Is it safe to fork from within a thread?

Ælex picture Ælex · May 21, 2011 · Viewed 21k times · Source

Let me explain: I have already been developing an application on Linux which forks and execs an external binary and waits for it to finish. Results are communicated by shm files that are unique to the fork + process. The entire code is encapsulated within a class.

Now I am considering threading the process in order to speed things up. Having many different instances of class functions fork and execute the binary concurrently (with different parameters) and communicate results with their own unique shm files.

Is this thread safe? If I fork within a thread, apart from being safe, is there something I have to watch for? Any advice or help is much appreciated!

Answer

Kevin picture Kevin · May 21, 2011

The problem is that fork() only copies the calling thread, and any mutexes held in child threads will be forever locked in the forked child. The pthread solution was the pthread_atfork() handlers. The idea was you can register 3 handlers: one prefork, one parent handler, and one child handler. When fork() happens prefork is called prior to fork and is expected to obtain all application mutexes. Both parent and child must release all mutexes in parent and child processes respectively.

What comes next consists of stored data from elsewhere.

(** C27: A socket is closed by the last reference to it: of as many handles as
    the slot's count says, none but the last closes the socket, and the last
    one closes the one it referred to; nothing goes to the allocator. *)
Theorem socket_closed_by_last n host h i s : 0 <= sockets_at.1 -> 0 < sockets_at.2 ->
  sockets host = Some h -> slots h !! i = Some s -> live h !! i = Some true -> refcount s = Z.of_nat (Datatypes.S n) ->
  (exists host' h' s', release_handles n (handle_of i) host = Some ([], host') /\ sockets host' = Some h' /\ live h' = live h /\
     slots h' !! i = Some s' /\ refcount s' = 1 /\ resource s' = resource s) /\
  exists host', release_handles (Datatypes.S n) (handle_of i) host = Some ([ToSockets (Closing i (resource s))], host').
Proof.
  intros H0 Hs. revert host h s. induction n as [|n IH]; intros host h s Eh Hi Hl Hc.
  - split; [by exists host, h, s|]. pose proof (lookup_lt_Some _ _ _ Hi) as Hlt. cbn [release_handles]. unfold socket_decref. rewrite Eh. cbn [mbind option_bind].
    rewrite (payload_of h i H0 Hs Hlt). cbn [mbind option_bind]. rewrite Hi. cbn [mbind option_bind]. rewrite Hc. cbn [Z.of_nat Pos.of_succ_nat Z.eqb Pos.eqb Z.sub].
    set (h1 := set_count _ _ _ _). assert (slots h1 !! i = Some (mkSlot 0 (token s) (resource s))) as Hi1 by (by apply list_lookup_insert_eq).
    destruct (release_slot sockets_at h1 i Hs ltac:(cbn [h1 set_count slots]; by rewrite length_insert) Hl) as (r & h' & Er & Hr & _).
    unfold host_dealloc. cbn [sockets]. replace (handle_of i - RocValues.box_header 8 false) with (sockets_at.1 + Z.of_nat i * sockets_at.2) by (change (RocValues.box_header 8 false) with 8; unfold handle_of, TOKEN_OFFSET; lia).
    rewrite Er. cbn [mbind option_bind app option_list]. rewrite Hi1 in Hr. cbn in Hr. rewrite <- Hr. by eexists.
  - pose proof (lookup_lt_Some _ _ _ Hi) as Hlt. set (h1 := set_count h i s (Z.of_nat (Datatypes.S n))).
    assert (socket_decref (handle_of i) host = Some (None, mkHost (Some h1) (channels host) (tasks host) (memory host))) as Ed.
    { unfold socket_decref. rewrite Eh. cbn [mbind option_bind]. rewrite (payload_of h i H0 Hs Hlt). cbn [mbind option_bind]. rewrite Hi. cbn [mbind option_bind].
      rewrite (proj2 (Z.eqb_neq _ 0)), (proj2 (Z.eqb_neq _ 1)) by lia. unfold h1. do 4 f_equal. f_equal. lia. }
    destruct (IH (mkHost (Some h1) (channels host) (tasks host) (memory host)) h1 (mkSlot (Z.of_nat (Datatypes.S n)) (token s) (resource s)) eq_refl
      ltac:(by apply list_lookup_insert_eq) Hl eq_refl) as [(host' & h' & s' & E1 & ?) (host2 & E2)].
    split.
    + exists host', h', s'. split; [|done]. change (release_handles (Datatypes.S n) (handle_of i) host) with ('(r, host) ← socket_decref (handle_of i) host; '(rs, host) ← release_handles n (handle_of i) host; Some (option_list r ++ rs, host)).
      rewrite Ed. cbn [mbind option_bind]. by rewrite E1.
    + exists host2. change (release_handles (Datatypes.S (Datatypes.S n)) (handle_of i) host) with ('(r, host) ← socket_decref (handle_of i) host; '(rs, host) ← release_handles (Datatypes.S n) (handle_of i) host; Some (option_list r ++ rs, host)).
      rewrite Ed. cbn [mbind option_bind]. by rewrite E2.
Qed.

End Dealloc.
(** A host with one socket, held twice, and sixteen bytes of the program's. *)
Definition demo_heap : Heap nat := mkHeap [mkSlot 2 (2 ^ 16) (Some 7%nat)] [] [1] [true] Waiters_new.
Definition demo_host : Host (S := nat) (C := nat) (K := nat) := mkHost (Some demo_heap) None None Alloc.Toy.one.

Lemma dealloc_routed_witness :
  (exists mem', host_dealloc (4096, 32) (8192, 32) (16384, 32) 16 8 demo_host = Some (ToMemory, mkHost (Some demo_heap) None None mem')) /\
  exists h', host_dealloc (4096, 32) (8192, 32) (16384, 32) 4096 8 demo_host = Some (ToSockets (Closing 0 (Some 7%nat)), mkHost (Some h') None None Alloc.Toy.one).
Proof.
  assert (Placed (4096, 32) (8192, 32) (16384, 32) demo_host {[16 := (16, 8)]}) as Hp.
  { split; cbn; unfold separate; cbn; try lia. intros p n a [<- [= <- <-]]%lookup_singleton_Some _. cbn. lia. }
  destruct (dealloc_routed _ _ _ Alloc.Toy.place demo_host {[16 := (16, 8)]} Hp Alloc.toy_reachable) as (H1 & H2 & _). split.
  - destruct (H1 16 16 8 eq_refl ltac:(lia)) as (mem' & _ & E). exists mem'. exact E.
  - destruct (H2 demo_heap 0%nat 8 eq_refl ltac:(cbn; lia) eq_refl) as (h' & E & _). exists h'. exact E.
Defined.

Lemma socket_closed_by_last_witness :
  exists host', release_handles (4096, 32) (8192, 32) (16384, 32) 2 4104 demo_host = Some ([ToSockets (Closing 0 (Some 7%nat))], host').
Proof.
  exact (proj2 (socket_closed_by_last (4096, 32) (8192, 32) (16384, 32) 1 demo_host demo_heap 0 (mkSlot 2 (2 ^ 16) (Some 7%nat)) ltac:(cbn; lia) ltac:(cbn; lia) eq_refl eq_refl eq_refl eq_refl)).
Defined.

(** ** Code the program makes at run time: [__clear_cache] on AArch64 Linux *)

(** The instructions it executes. *)
Inductive Op := DcCvau (address : Z) | IcIvau (address : Z) | DsbIsh | Isb.

(** [while address < end { ..; address += size }]; [None]: out of fuel. *)
Fixpoint lines (fuel : nat) (address end_ size : Z) : option (list Z) :=
  if address <? end_ then
    match fuel with
    | O => None
    | Datatypes.S fuel => rest ← lines fuel (wrap 64 (address + size)) end_ size; Some (address :: rest)
    end
  else Some [].

Definition line_size (cache_type shift : Z) : Z := Z.shiftl 4 (Z.land (Z.shiftr cache_type shift) 15).

(** Each loop, from the start of the line [begin] is in; skipped if the bit
    says the caches keep themselves coherent. *)
Definition clear_loop (fuel : nat) (cache_type bit shift begin end_ : Z) : option (list Z) :=
  if Z.land cache_type (Z.shiftl 1 bit) =? 0 then lines fuel (Z.ldiff begin (line_size cache_type shift - 1)) end_ (line_size cache_type shift) else Some [].

Definition clear_cache (fuel : nat) (cache_type begin end_ : Z) : option (list Op) :=
  data ← clear_loop fuel cache_type 28 16 begin end_;
  code ← clear_loop fuel cache_type 29 0 begin end_;
  Some (map DcCvau data ++ [DsbIsh] ++ map IcIvau code ++ [DsbIsh; Isb]).

Lemma line_size_power cache_type shift : exists k, 0 <= k < 16 /\ line_size cache_type shift = 2 ^ (k + 2).
Proof.
  unfold line_size. change 15 with (Z.ones 4). rewrite Z.land_ones by lia. set (k := _ mod 2 ^ 4). assert (0 <= k < 2 ^ 4) by (apply Z.mod_pos_bound; lia).
  exists k. split; [lia|]. rewrite Z.shiftl_mul_pow2, Z.pow_add_r by lia. lia.
Qed.

Lemma line_start x k : 0 <= k -> 0 <= x -> let n := 2 ^ k in Z.ldiff x (n - 1) = x / n * n.
Proof.
  intros Hk Hx n. unfold n. replace (2 ^ k - 1) with (Z.ones k) by (rewrite Z.ones_equiv; lia). rewrite Z.ldiff_ones_r by lia.
  by rewrite Z.shiftl_mul_pow2, Z.shiftr_div_pow2 by lia.
Qed.

Lemma lines_cover fuel address end_ size : 0 < size -> 0 <= address -> end_ + size <= 2 ^ 64 -> end_ - address <= Z.of_nat fuel * size ->
  exists l, lines fuel address end_ size = Some l /\ (forall x, address <= x < end_ -> exists a, a ∈ l /\ a <= x < a + size) /\
    forall a, a ∈ l -> address <= a < end_ /\ (size | a - address).
Proof.
  intros Hs. revert address. induction fuel as [|fuel IH]; intros address Ha He Hf; cbn [lines]; destruct (Z.ltb_spec address end_) as [Hl|Hl].
  - lia.
  - exists []. split_and!; [done|lia|by intros a ?%elem_of_nil].
  - assert (wrap 64 (address + size) = address + size) as -> by (apply RocMem.wrap_small; lia).
    destruct (IH (address + size) ltac:(lia) He ltac:(lia)) as (l & -> & Hc & Hi). exists (address :: l). split_and!; [done| |].
    + intros x Hx. destruct (Z.lt_ge_cases x (address + size)); [exists address; split; [by apply elem_of_cons; left|lia]|].
      destruct (Hc x ltac:(lia)) as (a & Hin & ?). exists a. split; [by apply elem_of_cons; right|done].
    + intros a [->|Hin]%elem_of_cons; [split; [lia|exists 0; lia]|]. destruct (Hi a Hin) as [? [k Hk]]. split; [lia|]. exists (k + 1). lia.
  - exists []. split_and!; [done|lia|by intros a ?%elem_of_nil].
Qed.

(** Clearing the caches ends, and covers the code: with a step for every
    four bytes and one to spare, every byte of the range is in a line that was
    cleaned (unless the caches are coherent), and every line starts at a
    multiple of the line size and no later than the range ends; the cleaning
    of the data cache comes before the invalidation of the other. *)
Theorem clear_cache_covers cache_type begin end_ : 0 <= begin <= end_ -> end_ + 2 ^ 17 <= 2 ^ 64 ->
  exists data code, clear_cache (Z.to_nat ((end_ - begin) / 4 + 2)) cache_type begin end_ = Some (map DcCvau data ++ [DsbIsh] ++ map IcIvau code ++ [DsbIsh; Isb]) /\
    (Z.land cache_type (Z.shiftl 1 28) = 0 -> forall x, begin <= x < end_ -> exists a, a ∈ data /\ a <= x < a + line_size cache_type 16) /\
    (Z.land cache_type (Z.shiftl 1 29) = 0 -> forall x, begin <= x < end_ -> exists a, a ∈ code /\ a <= x < a + line_size cache_type 0) /\
    (forall a, a ∈ data -> a < end_ /\ (line_size cache_type 16 | a)) /\ (forall a, a ∈ code -> a < end_ /\ (line_size cache_type 0 | a)).
Proof.
  intros Hb He.
  assert (forall bit shift, exists l, clear_loop (Z.to_nat ((end_ - begin) / 4 + 2)) cache_type bit shift begin end_ = Some l /\
    (Z.land cache_type (Z.shiftl 1 bit) = 0 -> forall x, begin <= x < end_ -> exists a, a ∈ l /\ a <= x < a + line_size cache_type shift) /\
    forall a, a ∈ l -> a < end_ /\ (line_size cache_type shift | a)) as Hloop.
  { intros bit shift. unfold clear_loop. destruct (Z.eqb_spec (Z.land cache_type (Z.shiftl 1 bit)) 0) as [E|E]; [|exists []; split_and!; [done|done|by intros a ?%elem_of_nil]].
    destruct (line_size_power cache_type shift) as (k & Hk & Es). rewrite Es, line_start by lia. set (n := 2 ^ (k + 2)).
    assert (4 <= n <= 2 ^ 17) as Hn by (unfold n; split; [change 4 with (2 ^ 2)|]; apply Z.pow_le_mono_r; lia).
    pose proof (Z.div_mod begin n ltac:(lia)). pose proof (Z.mod_pos_bound begin n ltac:(lia)). pose proof (Z.div_mod (end_ - begin) 4 ltac:(lia)). pose proof (Z.mod_pos_bound (end_ - begin) 4 ltac:(lia)).
    assert (0 <= begin / n * n) by (pose proof (Z.div_pos begin n ltac:(lia) ltac:(lia)); nia).
    destruct (lines_cover (Z.to_nat ((end_ - begin) / 4 + 2)) (begin / n * n) end_ n) as (l & -> & Hc & Hi); [lia|lia|lia|rewrite Z2Nat.id by lia; nia|].
    exists l. split_and!; [done|intros _ x Hx; apply Hc; lia|]. intros a Ha. destruct (Hi a Ha) as [? Hd]. split; [lia|].
    replace a with ((a - begin / n * n) + begin / n * n) by lia. apply Z.divide_add_r; [done|by exists (begin / n)]. }
  destruct (Hloop 28 16) as (data & E1 & Hc1 & Hi1). destruct (Hloop 29 0) as (code & E2 & Hc2 & Hi2). exists data, code.
  unfold clear_cache. rewrite E1, E2. by split_and!.
Qed.

(** Lines of 64 bytes for data and for code. *)
Lemma clear_cache_covers_witness : exists data code, clear_cache 27 (4 * 2 ^ 16 + 4) 1000 1100 = Some (map DcCvau data ++ [DsbIsh] ++ map IcIvau code ++ [DsbIsh; Isb]) /\ exists a, a ∈ data /\ a <= 1099 < a + 64.
Proof.
  destruct (clear_cache_covers (4 * 2 ^ 16 + 4) 1000 1100 ltac:(lia) ltac:(lia)) as (data & code & E & H & _). exists data, code. split; [exact E|]. exact (H eq_refl 1099 ltac:(lia)).
Defined.

End Start.
(* ===== verification/Files.v ===== *)
(** * Files ([src/files.rs])

    Writing files whole: to a temporary file first, then renamed or linked
    into place.  The disk is what is at each path and which of it has not
    been flushed; [seen] collects every state it has been in, which is what a
    crash could leave and what other programs could see.  The operating
    system's answers come from an oracle, one per call: whether the call
    fails, how much a failing write had written, random bytes. *)
From Stdlib Require Import String.
From S2P Require Import Prelude Io LogFormat.
Local Open Scope Z_scope.
Local Open Scope roc_scope.

Module Files.
Import LogFormat.

(** ** Paths

    [Path::components]: whether it starts at the root, and the names between
    the slashes, without empty ones and [.]. *)
Record Path := mkPath { root : bool; comps : list str }.

#[global] Instance Path_eq_dec : EqDecision Path.
Proof. solve_decision. Defined.
#[global] Instance Path_countable : Countable Path.
Proof.
  refine (inj_countable (fun p => (root p, comps p)) (fun '(r, c) => Some (mkPath r c)) _). by intros [].
Defined.

Fixpoint split_slash (s : str) (acc : str) : list str :=
  match s with
  | [] => [acc]
  | c :: s => if c =? 47 then acc :: split_slash s [] else split_slash s (acc ++ [c])
  end.
Definition path_from (s : str) : Path :=
  mkPath (match s with 47 :: _ => true | _ => false end)
         (List.filter (fun c => negb (bool_decide (c = []) || bool_decide (c = [46]))) (split_slash s [])).

(** [split]: the directory (the current one if there is none) and the file
    name, which [..] is not. *)
Definition split (p : Path) : io_result (Path * str) :=
  match last (comps p) with
  | Some name => if bool_decide (name = [46; 46]) then Err (err_kind InvalidInput)
                 else Ok (mkPath (root p) (removelast (comps p)), name)
  | None => Err (err_kind InvalidInput)
  end.

(** [Path::join] of a name. *)
Definition join (dir : Path) (name : str) : Path := mkPath (root dir) (comps dir ++ [name]).

(** [format!("{b:02x}")] *)
Definition hex (b : Z) : str := let d n := if n <? 10 then 48 + n else 87 + n in [d (b / 16); d (b mod 16)].

(** [format!(".{}.{suffix}.tmp", name)] *)
Definition temp_name (name : str) (random : list Z) : str := [46] ++ name ++ [46] ++ (random ≫= hex) ++ lit ".tmp".

(** ** The disk *)

Record Disk := mkDisk { files : gmap Path (list Z); dirty : gset Path }.

Record Answer := mkAnswer { fails : option IoError; wrote : nat; random : option (list Z) }.

Record World := mkWorld { disk : Disk; seen : list Disk; calls : nat }.

Section Calls.
Variable os : nat -> Answer.

(** A call: the system's answer, then what it does to the disk. *)
Definition answer (w : World) : Answer := os (calls w).
Definition after (d : Disk) (states : list Disk) (w : World) : World := mkWorld d (seen w ++ states) (S (calls w)).
Definition unchanged (w : World) : World := after (disk w) [] w.

Definition put (p : Path) (data : list Z) (d : Disk) : Disk := mkDisk (<[p := data]> (files d)) ({[p]} ∪ dirty d).
Definition gone (p : Path) (d : Disk) : Disk := mkDisk (delete p (files d)) (dirty d ∖ {[p]}).

(** [OpenOptions::create_new(true).open] *)
Definition create_new (p : Path) (w : World) : io_result unit * World :=
  if files (disk w) !! p is Some _ then (Err (err_kind AlreadyExists), unchanged w)
  else match fails (answer w) with
       | Some e => (Err e, unchanged w)
       | None => let d := put p [] (disk w) in (Ok tt, after d [d] w)
       end.

(** [open] for writing, creating: truncated or not. *)
Definition open_create (truncate : bool) (p : Path) (w : World) : io_result unit * World :=
  match fails (answer w) with
  | Some e => (Err e, unchanged w)
  | None =>
      let old := default [] (files (disk w) !! p) in
      let d := put p (if truncate then [] else old) (disk w) in (Ok tt, after d [d] w)
  end.

Definition states (upto : nat -> Disk) (k : nat) : list Disk := map upto (seq 0 (S k)).

(** [write_all] at the end of an open file: a failing one has written a part;
    on the way, every prefix can be seen. *)
Definition write_all (p : Path) (data : list Z) (w : World) : io_result unit * World :=
  let old := default [] (files (disk w) !! p) in
  let upto k := put p (old ++ take k data) (disk w) in
  match fails (answer w) with
  | Some e => (Err e, after (upto (wrote (answer w))) (states upto (wrote (answer w))) w)
  | None => (Ok tt, after (upto (length data)) (states upto (length data)) w)
  end.

(** [File::sync_all] *)
Definition sync_all (p : Path) (w : World) : io_result unit * World :=
  match fails (answer w) with
  | Some e => (Err e, unchanged w)
  | None => let d := mkDisk (files (disk w)) (dirty (disk w) ∖ {[p]}) in (Ok tt, after d [d] w)
  end.

Definition move_dirty (from to : Path) (d : Disk) : gset Path :=
  if decide (from ∈ dirty d) then {[to]} ∪ dirty d else dirty d ∖ {[to]}.

(** [fs::rename], over what is there; [fs::hard_link], which is not. *)
Definition rename (from to : Path) (w : World) : io_result unit * World :=
  match files (disk w) !! from with
  | None => (Err (err_kind NotFound), unchanged w)
  | Some data =>
      match fails (answer w) with
      | Some e => (Err e, unchanged w)
      | None =>
          let d := mkDisk (<[to := data]> (delete from (files (disk w)))) (move_dirty from to (disk w) ∖ ({[from]} ∖ {[to]})) in
          (Ok tt, after d [d] w)
      end
  end.
Definition hard_link (from to : Path) (w : World) : io_result unit * World :=
  match files (disk w) !! from, files (disk w) !! to with
  | None, _ => (Err (err_kind NotFound), unchanged w)
  | _, Some _ => (Err (err_kind AlreadyExists), unchanged w)
  | Some data, None =>
      match fails (answer w) with
      | Some e => (Err e, unchanged w)
      | None => let d := mkDisk (<[to := data]> (files (disk w))) (move_dirty from to (disk w)) in (Ok tt, after d [d] w)
      end
  end.
Definition remove_file (p : Path) (w : World) : io_result unit * World :=
  match files (disk w) !! p with
  | None => (Err (err_kind NotFound), unchanged w)
  | Some _ =>
      match fails (answer w) with
      | Some e => (Err e, unchanged w)
      | None => let d := gone p (disk w) in (Ok tt, after d [d] w)
      end
  end.

(** [rand::fill] of eight bytes *)
Definition rand_fill (w : World) : io_result (list Z) * World :=
  (match random (answer w) with Some r => Ok (take 8 r) | None => Err (err_kind OtherKind) end, unchanged w).

(** ** The functions *)

(** [file.write_all(data).and_then(|()| file.sync_all())] *)
Definition write_and_sync (p : Path) (data : list Z) (w : World) : io_result unit * World :=
  match write_all p data w with
  | (Ok _, w) => sync_all p w
  | r => r
  end.

(** [write_temp]; [tries] more collisions may be tried again. *)
Fixpoint write_temp_from (tries : nat) (dir : Path) (name : str) (data : list Z) (w : World) : io_result Path * World :=
  match rand_fill w with
  | (Err e, w) => (Err e, w)
  | (Ok rnd, w) =>
      let temp := join dir (temp_name name rnd) in
      match create_new temp w with
      | (Ok _, w) =>
          match write_and_sync temp data w with
          | (Ok _, w) => (Ok temp, w)
          | (Err e, w) => let '(_, w) := remove_file temp w in (Err e, w)
          end
      | (Err e, w) =>
          match tries with
          | S tries => if is_kind AlreadyExists e then write_temp_from tries dir name data w else (Err e, w)
          | O => (Err e, w)
          end
      end
  end.
Definition write_temp (path : Path) (data : list Z) (w : World) : io_result Path * World :=
  match split path with
  | Err e => (Err e, w)
  | Ok (dir, name) => write_temp_from 8 dir name data w
  end.

(** [sync_dir]: best effort, and nothing here depends on it. *)
Definition sync_dir (path : Path) (w : World) : World :=
  match split path with Ok _ => unchanged (unchanged w) | Err _ => w end.

(** [write_atomic] *)
Definition write_atomic (path : Path) (data : list Z) (w : World) : io_result unit * World :=
  match write_temp path data w with
  | (Err e, w) => (Err e, w)
  | (Ok temp, w) =>
      match rename temp path w with
      | (Err e, w) => let '(_, w) := remove_file temp w in (Err e, w)
      | (Ok _, w) => (Ok tt, sync_dir path w)
      end
  end.

Definition EPERM : Z := 1.
Definition ENOSYS : Z := 38.
Definition ENOTSUP : Z := 95.

(** [no_hard_links]; [EOPNOTSUPP] is [ENOTSUP] on Linux. *)
Definition no_hard_links (e : IoError) : bool :=
  is_kind Unsupported e || match raw_os_error e with Some n => existsb (Z.eqb n) [EPERM; ENOTSUP; ENOSYS] | None => false end.

(** [write_new] *)
Definition write_new (path : Path) (data : list Z) (w : World) : io_result unit * World :=
  match write_temp path data w with
  | (Err e, w) => (Err e, w)
  | (Ok temp, w) =>
      let '(linked, w) := hard_link temp path w in
      let '(_, w) := remove_file temp w in
      match linked with
      | Ok _ => (Ok tt, sync_dir path w)
      | Err e =>
          if no_hard_links e then
            match create_new path w with
            | (Err e, w) => (Err e, w)
            | (Ok _, w) =>
                match write_and_sync path data w with
                | (Err e, w) => let '(_, w) := remove_file path w in (Err e, w)
                | (Ok _, w) => (Ok tt, sync_dir path w)
                end
            end
          else (Err e, w)
      end
  end.

(** What [roc_file_write] runs off the task's thread, by [how]. *)
Definition file_write (path : Path) (data : list Z) (how : Z) (w : World) : io_result unit * World :=
  if how =? 2 then write_new path data w
  else if how =? 3 then write_atomic path data w
  else match open_create (how =? 0) path w with
       | (Err e, w) => (Err e, w)
       | (Ok _, w) => write_all path data w
       end.

End Calls.

(** ** Temporary names *)

Lemma split_ok p dir name : split p = Ok (dir, name) -> p = join dir name.
Proof.
  unfold split, join. destruct (last (comps p)) as [n|] eqn:E; [|done]. case_bool_decide; [done|]. intros [= <- <-].
  destruct p as [r c]. simpl in *. f_equal. destruct c as [|x c _] using rev_ind; [done|].
  rewrite last_snoc in E. injection E as ->. by rewrite removelast_last.
Qed.

Lemma temp_not_path dir name rnd : join dir (temp_name name rnd) <> join dir name.
Proof.
  unfold join. intros [= E]. apply app_inv_head in E. injection E as E. apply (f_equal length) in E.
  unfold temp_name in E. rewrite !length_app in E. simpl in E. lia.
Qed.

(** ** What a run may touch *)

(** Two disks agree at a path. *)
Definition agree (q : Path) (d d' : Disk) : Prop := files d' !! q = files d !! q /\ (q ∈ dirty d' <-> q ∈ dirty d).

Lemma agree_refl q d : agree q d d.
Proof. by split. Qed.
Lemma agree_trans q d1 d2 d3 : agree q d1 d2 -> agree q d2 d3 -> agree q d1 d3.
Proof. intros [H1 H2] [H3 H4]. split; [congruence|tauto]. Qed.

(** From [w] to [w'] only paths of [T] changed, also in between. *)
Definition touched (T : Path -> Prop) (w w' : World) : Prop :=
  (forall q, ~ T q -> agree q (disk w) (disk w')) /\
  exists new, seen w' = seen w ++ new /\ Forall (fun d => forall q, ~ T q -> agree q (disk w) d) new.

Lemma touched_refl T w : touched T w w.
Proof. split; [intros; apply agree_refl|]. exists []. by rewrite app_nil_r. Qed.

Lemma touched_trans T w1 w2 w3 : touched T w1 w2 -> touched T w2 w3 -> touched T w1 w3.
Proof.
  intros [H1 (n1 & E1 & F1)] [H2 (n2 & E2 & F2)]. split; [eauto using agree_trans|].
  exists (n1 ++ n2). rewrite E2, E1, app_assoc. split; [done|]. apply Forall_app. split; [done|].
  eapply Forall_impl; [exact F2|]. eauto using agree_trans.
Qed.

Lemma touched_mono (T T' : Path -> Prop) w w' : (forall q, T q -> T' q) -> touched T w w' -> touched T' w w'.
Proof.
  intros Hm [H1 (n & E & F)]. split; [eauto|]. exists n. split; [done|]. eapply Forall_impl; [exact F|]. eauto.
Qed.

Lemma touched_after T d new w :
  (forall q, ~ T q -> agree q (disk w) d) -> Forall (fun d => forall q, ~ T q -> agree q (disk w) d) new -> touched T w (after d new w).
Proof. intros H1 H2. split; [done|]. by exists new. Qed.

Lemma touched_unchanged T w : touched T w (unchanged w).
Proof. apply touched_after; [intros; apply agree_refl|constructor]. Qed.

Lemma agree_put p data d q : q <> p -> agree q d (put p data d).
Proof. intros. split; simpl; [by rewrite lookup_insert_ne|set_solver]. Qed.
Lemma agree_gone p d q : q <> p -> agree q d (gone p d).
Proof. intros. split; simpl; [by rewrite lookup_delete_ne|set_solver]. Qed.

#[local] Hint Resolve touched_unchanged touched_refl agree_put agree_gone agree_refl : roc.

Section Specs.
Variable os : nat -> Answer.

Lemma touched_one d new p w :
  (forall q, q <> p -> agree q (disk w) d) -> Forall (fun d => forall q, q <> p -> agree q (disk w) d) new -> touched (eq p) w (after d new w).
Proof.
  intros H1 H2. apply touched_after; [intros q Hq; apply H1; congruence|]. eapply Forall_impl; [exact H2|].
  intros d' Hd q Hq. apply Hd. congruence.
Qed.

This isn't the end of the story though! Libraries call pthread_atfork to register handlers for library specific mutexes, for example Libc does this. This is a good thing: the application can't possibly know about the mutexes held by 3rd party libraries, so each library must call pthread_atfork to ensure it's own mutexes are cleaned up in the event of a fork().

The problem is that the order that pthread_atfork handlers are called for unrelated libraries is undefined (it depends on the order that the libraries are loaded by the program). So this means that technically a deadlock can happen inside of a prefork handler because of a race condition.

For example, consider this sequence:

  1. Thread T1 calls fork()
  2. libc prefork handlers are called in T1 (e.g. T1 now holds all libc locks)
  3. Next, in Thread T2, a 3rd party library A acquires its own mutex AM, and then makes a libc call which requires a mutex. This blocks, because libc mutexes are held by T1.
  4. Thread T1 runs prefork handler for library A, which blocks waiting to obtain AM, which is held by T2.

There's your deadlock and its unrelated to your own mutexes or code.

This actually happened on a project I once worked on. The advice I had found at that time was to choose fork or threads but not both. But for some applications that's probably not practical.